A cyclist fatality is likely on the highway at Faulconbridge unless the shoulder is widened, a cycling association has warned.
The newly formed Blue Mountains Cycling Safety Forum, supported by multiple cycling clubs, is calling for the Great Western Highway to be widened between Todarello’s fruit house and the Metro Petroleum servo.
Forum co-ordinator David Tritton said cyclists are forced to travel in busy, high-speed traffic lanes because the east and westbound road shoulders are non-existent or extremely narrow.
“Our concern is unless the problem is fixed a fatality or further serious injury is likely to occur,” Mr Tritton said.
Two cyclists have already suffered serious injuries following accidents on that stretch of highway.
“Warrimoo resident Jenny McGowan has serious and permanent injuries because in 2005 she was hit by a vehicle from behind whilst cycling in the high-speed lane on the GWH at Faulconbridge west of Bellevue Street because there is no shoulder,” said Mr Tritton.
“In 2015, [Hazelbrook resident ] Andrew Fuge, at the same location, was forced off the road to avoid a collision and crashed, permanently damaging his spine. Is RMS seriously waiting for cyclists to be killed before taking action?”

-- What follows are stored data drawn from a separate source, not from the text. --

(* ===== verification/World.v ===== *)
(** The program's world put together: the database of [Store.v], the two
    revision stores of [Materializer.v] and [TLSStore.v], the random source and
    an endpoint whose restarts and reloads may fail.  The instances below
    discharge the promises the services are proved against, so every theorem
    about a service holds of the stores the program uses. *)
From S2P Require Import Prelude GoStrings GoPath Quote Sha256 Domain GoTime Config FileSys Revisions.
From S2P Require Import Materializer X509 CertState TLSStore Store StoreSpec Services Apply Users Entropy.
From S2P Require Import SessionSpec TLSService TLSServiceSpec.

(** The endpoint: what it runs, and the outcomes of the next calls. *)
Record endpoint := mkEndpoint { ep_revision : string; ep_faults : list (option gerror) }.
Definition ep_call (f : string → string) : M endpoint (option gerror) := λ w,
  match ep_faults w with
  | Some e :: q => (Some e, mkEndpoint (ep_revision w) q)
  | q => (None, mkEndpoint (f (ep_revision w)) (tail q))
  end.

Record world := mkWorld {
  w_store : store;
  w_configs : fs;
  w_pairs : fs;
  w_endpoint : endpoint;
  w_random : entropy
}.
Definition on_db {A} : M store A → M world A :=
  zoom w_store (λ x w, mkWorld x (w_configs w) (w_pairs w) (w_endpoint w) (w_random w)).
Definition on_configs {A} : M fs A → M world A :=
  zoom w_configs (λ x w, mkWorld (w_store w) x (w_pairs w) (w_endpoint w) (w_random w)).
Definition on_pairs {A} : M fs A → M world A :=
  zoom w_pairs (λ x w, mkWorld (w_store w) (w_configs w) x (w_endpoint w) (w_random w)).
Definition on_endpoint {A} : M endpoint A → M world A :=
  zoom w_endpoint (λ x w, mkWorld (w_store w) (w_configs w) (w_pairs w) x (w_random w)).
Definition on_entropy {A} : M entropy A → M world A :=
  zoom w_random (λ x w, mkWorld (w_store w) (w_configs w) (w_pairs w) (w_endpoint w) x).
Definition w_tables (w : world) : tables := db_tables (w_store w).

(** One component changed. *)
Record only_db (w w' : world) : Prop := {
  od_configs : w_configs w' = w_configs w; od_pairs : w_pairs w' = w_pairs w }.
Record only_configs (w w' : world) : Prop := {
  oc_store : w_store w' = w_store w; oc_pairs : w_pairs w' = w_pairs w }.
Record only_pairs (w w' : world) : Prop := {
  op_store : w_store w' = w_store w; op_configs : w_configs w' = w_configs w }.
Record only_rest (w w' : world) : Prop := {
  or_store : w_store w' = w_store w; or_configs : w_configs w' = w_configs w; or_pairs : w_pairs w' = w_pairs w }.

Ltac zoom_inv := unfold zoom; case_match; by intros [= <- <-].
Lemma on_db_inv {A} (m : M store A) w r w' :
  on_db m w = (r, w') → m (w_store w) = (r, w_store w') ∧ only_db w w'.
Proof. unfold on_db, zoom. destruct (m (w_store w)). by intros [= <- <-]. Qed.
Lemma on_configs_inv {A} (m : M fs A) w r w' :
  on_configs m w = (r, w') → m (w_configs w) = (r, w_configs w') ∧ only_configs w w'.
Proof. unfold on_configs, zoom. destruct (m (w_configs w)). by intros [= <- <-]. Qed.
Lemma on_pairs_inv {A} (m : M fs A) w r w' :
  on_pairs m w = (r, w') → m (w_pairs w) = (r, w_pairs w') ∧ only_pairs w w'.
Proof. unfold on_pairs, zoom. destruct (m (w_pairs w)). by intros [= <- <-]. Qed.
Lemma on_endpoint_inv {A} (m : M endpoint A) w r w' : on_endpoint m w = (r, w') → only_rest w w'.
Proof. unfold on_endpoint, zoom. destruct (m (w_endpoint w)). by intros [= <- <-]. Qed.
Lemma on_entropy_inv {A} (m : M entropy A) w r w' :
  on_entropy m w = (r, w') → m (w_random w) = (r, w_random w') ∧ only_rest w w'.
Proof. unfold on_entropy, zoom. destruct (m (w_random w)). by intros [= <- <-]. Qed.

(** ** Statements of the store that leave the revision alone *)

Lemma Snapshot_tables w r w' : Store_Snapshot w = (r, w') → db_tables w' = db_tables w.
Proof.
  intros H. unfold Store_Snapshot in H. run_bind H. apply query_inv in E as [Ht _].
  destruct a as [[[[[rev host] addr] cert] key]|e]; [|by run_ret H].
  run_bind H. apply query_inv in E as [Ht0 _]. destruct a; [|run_ret H; congruence].
  run_bind H. apply query_inv in E as [Ht2 _]. destruct a0; run_ret H; congruence.
Qed.
Lemma Snapshot_path w s w' :
  Store_Snapshot w = ((s, None), w') →
  Snap_TLSCertificatePath s
  = match t_tls (db_tables w) with Some r => M_CertificatePath (tls_meta r) | None => "" end.
Proof.
  intros H. unfold Store_Snapshot in H. run_bind H. apply query_inv in E as [_ Ha].
  destruct a as [[[[[rev host] addr] cert] key]|e]; [|run_absurd H].
  run_bind H. destruct a; [|run_absurd H]. run_bind H. destruct a0; [|run_absurd H]. injection H as <- _. simpl.
  destruct Ha as [[? _]|Ha]; [done|]. destruct (t_settings (db_tables w)); [|done]. by injection Ha as _ _ _ <- _.
Qed.
Lemma RecordEvent_tables e w r w' :
  Store_RecordEvent e w = (r, w') →
  t_settings (db_tables w') = t_settings (db_tables w) ∧ t_tls (db_tables w') = t_tls (db_tables w)
  ∧ t_users (db_tables w') = t_users (db_tables w).
Proof.
  intros H. unfold Store_RecordEvent in H. run_bind H. apply db_now_inv in E as [Ht _].
  apply exec_inv in H as [(_ & -> & _)|H]; [by rewrite Ht|]. rewrite Ht in H.
  destruct (event_ok e); injection H as _ <-; done.
Qed.
Lemma SetActive_tables a w r w' :
  Store_SetActiveRevision a w = (r, w') →
  t_tls (db_tables w') = t_tls (db_tables w) ∧ t_users (db_tables w') = t_users (db_tables w)
  ∧ match r with
    | Some _ => t_settings (db_tables w') = t_settings (db_tables w)
    | None => ∃ now, t_settings (db_tables w')
        = (λ s, mkSettingsRow (set_hostname s) (set_listen_address s) a now) <$> t_settings (db_tables w)
    end.
Proof.
  intros H. unfold Store_SetActiveRevision in H. run_bind H. apply db_now_inv in E as [Ht _].
  apply exec_inv in H as [(He & -> & _)|H]; [rewrite Ht; by destruct r|]. rewrite Ht in H.
  injection H as <- <-. split_and!; [done..|]. by eexists.
Qed.

(** ** The interfaces *)

Section World.
Context {UT : UnicodeTables} {SHA : Sha256} {MO : MapOrder} {X : X509}.
Variable m : Materializer.
Variable ts : TLSStore.

#[export] Instance world_revisions : RevisionStore world := {
  ActiveRevision := on_db Store_ActiveRevision;
  SetActiveRevision a := on_db (Store_SetActiveRevision a);
  RecordEvent e := on_db (Store_RecordEvent e);
  Snapshot_ := on_db Store_Snapshot
}.
#[export] Instance world_configs : ConfigRevisionStore world := {
  configs_Apply fs := on_configs (Materializer_Apply m fs);
  configs_Rollback := on_configs Materializer_Rollback;
  configs_Restore := Some (λ r, on_configs (Materializer_Restore r))
}.
#[export] Instance world_process : Process world := {
  process_Restart r := on_endpoint (ep_call (λ _, r));
  process_Reload := on_endpoint (ep_call id)
}.
#[export] Instance world_users : UserRepository world := {
  repo_Snapshot := on_db Store_Snapshot;
  repo_ListUsers := on_db Store_ListUsers;
  repo_UserByID i := on_db (Store_UserByID i);
  repo_InsertUser u := on_db (Store_InsertUser u);
  repo_UpdateUser u := on_db (Store_UpdateUser u);
  repo_DeleteUser i := on_db (Store_DeleteUser i)
}.
#[export] Instance world_random : Random world := { rand_Read n := on_entropy (en_read n) }.
(** The user manager [Run] makes: over the apply manager, with its lock. *)
Definition world_manager : UserManager world :=
  UserManager_SetApplyLock (NewUserManager
    (mkSnapshotApplier ApplyManager_apply (Some ApplyManager_ApplyCurrent)
       (Some (ApplyManager_ApplyCurrentLocked (Some Snapshot_))))).
#[export] Instance world_pairs : TLSRevisionStore world := {
  tls_Publish b := on_pairs (TLSStore_Publish ts None b);
  tls_Rollback := on_pairs (TLSStore_Rollback None);
  tls_Restore := Some (λ r, on_pairs (TLSStore_Restore r))
}.

(** The states in which the stores are well formed, and no file system call is
    made to fail. *)
Definition configs_quiet (w : world) : Prop := @quiet config_layout (w_configs w).
Definition pairs_quiet (w : world) : Prop := @quiet tls_layout (w_pairs w).
Definition world_reliable (w : world) : Prop :=
  configs_quiet w ∧ pairs_quiet w ∧ is_Some (t_settings (w_tables w)).
Definition world_view (w : world) : pub_view :=
  mkView (match t_settings (w_tables w) with Some s => set_active_revision s | None => "" end)
    (link_at (fs_tree (w_configs w)) "current") (link_at (fs_tree (w_configs w)) "previous").

Lemma reliable_db w w' :
  only_db w w' → is_Some (t_settings (w_tables w')) → world_reliable w → world_reliable w'.
Proof. intros [Hc Hp] Hs (Q1 & Q2 & _). unfold world_reliable, configs_quiet, pairs_quiet. by rewrite Hc, Hp. Qed.
Lemma neutral_db w w' :
  only_db w w' → t_settings (w_tables w') = t_settings (w_tables w) → world_reliable w →
  world_reliable w' ∧ world_view w' = world_view w.
Proof.
  intros Ho Hs Hr. split; [apply (reliable_db w); [done|rewrite Hs; apply Hr|done]|].
  unfold world_view. destruct Ho as [-> _]. by rewrite Hs.
Qed.
Lemma neutral_rest w w' : only_rest w w' → world_reliable w → world_reliable w' ∧ world_view w' = world_view w.
Proof.
  intros [Hs Hc Hp] Hr. unfold world_reliable, configs_quiet, pairs_quiet, world_view, w_tables in *.
  by rewrite Hs, Hc, Hp.
Qed.
Lemma reliable_configs w w' :
  only_configs w w' → @quiet config_layout (w_configs w') → world_reliable w → world_reliable w'.
Proof.
  intros [Hs Hp] Hq (_ & Q2 & Q3). unfold world_reliable, configs_quiet, pairs_quiet, w_tables in *. by rewrite Hs, Hp.
Qed.

#[export] Program Instance world_publication : Publication world := {
  reliable := world_reliable; view := world_view; revision_of := revisionID
}.
Next Obligation.
  intros w r w' Hr [H Ho]%on_db_inv. apply query_inv in H as [Ht Ha].
  destruct (neutral_db w w' Ho ltac:(unfold w_tables; by rewrite Ht) Hr) as [? ?]. split_and!; [done..|].
  intros a ->. destruct Ha as [[? _]|Ha]; [done|]. unfold world_view, w_tables. simpl.
  destruct (t_settings _); by simplify_eq/=.
Qed.
Next Obligation.
  intros a w e w' Hr [H Ho]%on_db_inv. apply SetActive_tables in H as (_ & _ & Hs).
  fold (w_tables w) (w_tables w') in Hs. destruct e as [e|]; [by apply neutral_db|]. destruct Hs as [now Hs].
  destruct Hr as (? & ? & Hset). assert (Hset' := Hset). destruct Hset' as [s Hsome].
  split; [apply (reliable_db w); [done|by rewrite Hs, Hsome|done]|].
  unfold world_view, view_set_active. destruct Ho as [-> _]. by rewrite Hs, Hsome.
Qed.
Next Obligation.
  intros ev w e w' Hr [H Ho]%on_db_inv. apply RecordEvent_tables in H as (Hs & _ & _). by apply neutral_db.
Qed.
Next Obligation.
  intros w r w' Hr [H Ho]%on_db_inv. apply Snapshot_tables in H. apply neutral_db; [done| |done].
  unfold w_tables. by rewrite H.
Qed.
Next Obligation.
  intros fs w r w' Hr [H Ho]%on_configs_inv. assert (Hr' := Hr). destruct Hr' as (Hq & _ & _).
  apply Materializer_Apply_quiet in H as [Hq' H]; [|done].
  split; [by apply (reliable_configs w)|]. unfold world_view, view_apply, w_tables. rewrite (oc_store _ _ Ho).
  destruct r as [id|e].
  - destruct H as (-> & -> & ->). done.
  - by destruct H as [-> ->].
Qed.
Next Obligation.
  intros w e w' Hr [H Ho]%on_configs_inv. assert (Hr' := Hr). destruct Hr' as (Hq & _ & _).
  apply Materializer_Rollback_outcome in H as [Hq' H]; [|done]. split; [by apply (reliable_configs w)|].
  unfold world_view, view_exchange, w_tables in *. rewrite (oc_store _ _ Ho). simpl.
  destruct (decide _) as [Hd|Hd].
  - destruct H as (-> & -> & ->). done.
  - by destruct H as [? ->].
Qed.
Next Obligation. intros r w e w' Hr H%on_endpoint_inv. by apply neutral_rest. Qed.
Next Obligation. intros w e w' Hr H%on_endpoint_inv. by apply neutral_rest. Qed.

(** ** The user table *)

#[export] Program Instance world_user_table : UserTable world := {
  users w := t_users (w_tables w);
  users_ok w := tables_ok (w_tables w);
  users_calm w := db_faults (w_store w) = []
}.
Next Obligation. intros w i u Hok Hu. by destruct (ok_users _ Hok _ _ Hu) as (? & ? & _). Qed.
Next Obligation.
  intros w us e w' Hok [H Ho]%on_db_inv. unfold Store_ListUsers in H. run_bind H.
  apply Snapshot_tables in E. run_ret H. unfold w_tables in *. by rewrite E.
Qed.
Next Obligation.
  intros i w r w' Hok [H Ho]%on_db_inv. assert (Hc := H). apply query_inv in H as [Ht Hr].
  unfold w_tables in *. rewrite Ht. split_and!; [done|done|intros Hq; by eapply stmt_calm|].
  destruct r as [u|e]; destruct Hr as [[? Hf]|Hr]; try done; destruct (t_users _ !! i); by simplify_eq/=.
Qed.
Next Obligation.
  intros u w r w' Hok [H Ho]%on_db_inv. unfold w_tables in *.
  assert (Hk : tables_ok (db_tables (w_store w'))).
  { refine (InsertUser_keeps u _ _ _ H Hok). }
  split; [done|]. unfold Store_InsertUser in H. destruct (negb _) eqn:Hst.
  { run_ret H. split; congruence. }
  run_bind H. apply db_now_inv in E as [Ht Hf].
  split. { intros Hq. eapply stmt_calm; [exact H|congruence]. }
  apply stmt_inv in H as [(Hr & Htt & _)|H]; [destruct r; [done|congruence]|].
  rewrite Ht in H. destruct (name_taken _ _ _) eqn:Hn; [injection H as <- <-; done|]. injection H as <- <-.
  assert (Hfresh : t_users (db_tables (w_store w)) !! (t_users_seq (db_tables (w_store w)) + 1) = None).
  { apply eq_None_not_Some. intros [x Hx]. destruct (ok_users _ Hok _ _ Hx) as (_ & _ & ?). lia. }
  split; [done|]. split.
  - intros i x Hx Hname. assert (i = t_users_seq (db_tables (w_store w)) + 1) as -> by by eapply name_taken_false.
    congruence.
  - simpl. eexists. reflexivity.
Qed.
Next Obligation.
  intros u old w e w' Hok Hold Hname Hst [H Ho]%on_db_inv. unfold w_tables in *.
  assert (Hk : tables_ok (db_tables (w_store w'))) by refine (UpdateUser_keeps u _ _ _ H Hok).
  split; [done|]. unfold Store_UpdateUser in H. rewrite status_ok_valid, Hst in H. simpl in H.
  run_bind H. apply db_now_inv in E as [Ht Hf].
  assert (Hn : name_taken (db_tables (w_store w)) (User_ID u) (User_Username u) = false).
  { destruct (name_taken _ _ _) eqn:En; [|done]. unfold name_taken in En. apply existsb_exists in En as ([i x] & Hin & E).
    apply list_elem_of_In, elem_of_map_to_list in Hin. simpl in E. apply andb_true_iff in E as [E1 E2%bool_decide_eq_true].
    assert (i = User_ID u) by (eapply (ok_names _ Hok); [done..|congruence]). lia. }
  split.
  - intros Hq. assert (Hf1 : db_faults w1 = []) by congruence. split; [by eapply exec_calm|].
    apply exec_inv in H as [(_ & _ & ?)|H]; [done|]. rewrite Ht, Hold, Hn in H. by injection H.
  - apply exec_inv in H as [(He & Htt & _)|H]; [destruct e; congruence|].
    rewrite Ht, Hold, Hn in H. injection H as <- <-. simpl. by eexists.
Qed.
Next Obligation.
  intros i w e w' Hok [H Ho]%on_db_inv. unfold w_tables in *.
  assert (Hk : tables_ok (db_tables (w_store w'))) by refine (DeleteUser_keeps i _ _ _ H Hok).
  split; [done|]. split.
  - intros Hq. split; [by eapply exec_calm|]. by apply exec_inv in H as [(_ & _ & ?)|[= <- _]].
  - apply exec_inv in H as [(He & -> & _)|[= <- <-]]; [by destruct e|done].
Qed.
End World.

For cyclists wanting to travel between the Lower and Mid Mountains, there was no other option but to use the highway, he said.
“It has been consistently identified by cyclists as one of the most dangerous sections of shared highway in the Blue Mountains.”
“Widening the shoulder to provide a refuge for cyclists, and as a breakdown lane for motorists, will save lives and reduce injuries,” he said.
In 2015 Blue Mountains City Council asked the Roads and Maritime Services (RMS) to conduct a road safety audit on this section of the road after multiple motor vehicle accidents and near misses but they refused, saying an upgrade was not warranted.
In 2016 a spokesperson for then Roads Minister Duncan Gay’s office told the Gazette analysis of crash data from a recent safety audit near the Bellevue Road intersection showed no particular trends or crash patterns.
The council commissioned its own audit, the report warning that if no improvements were made to the road there would be "potential for serious crashes on this section of the highway".
In February the RMS resurfaced the section of highway near the service station.
Members of the cycling forum will meet the Roads Minister later this month to discuss the issue.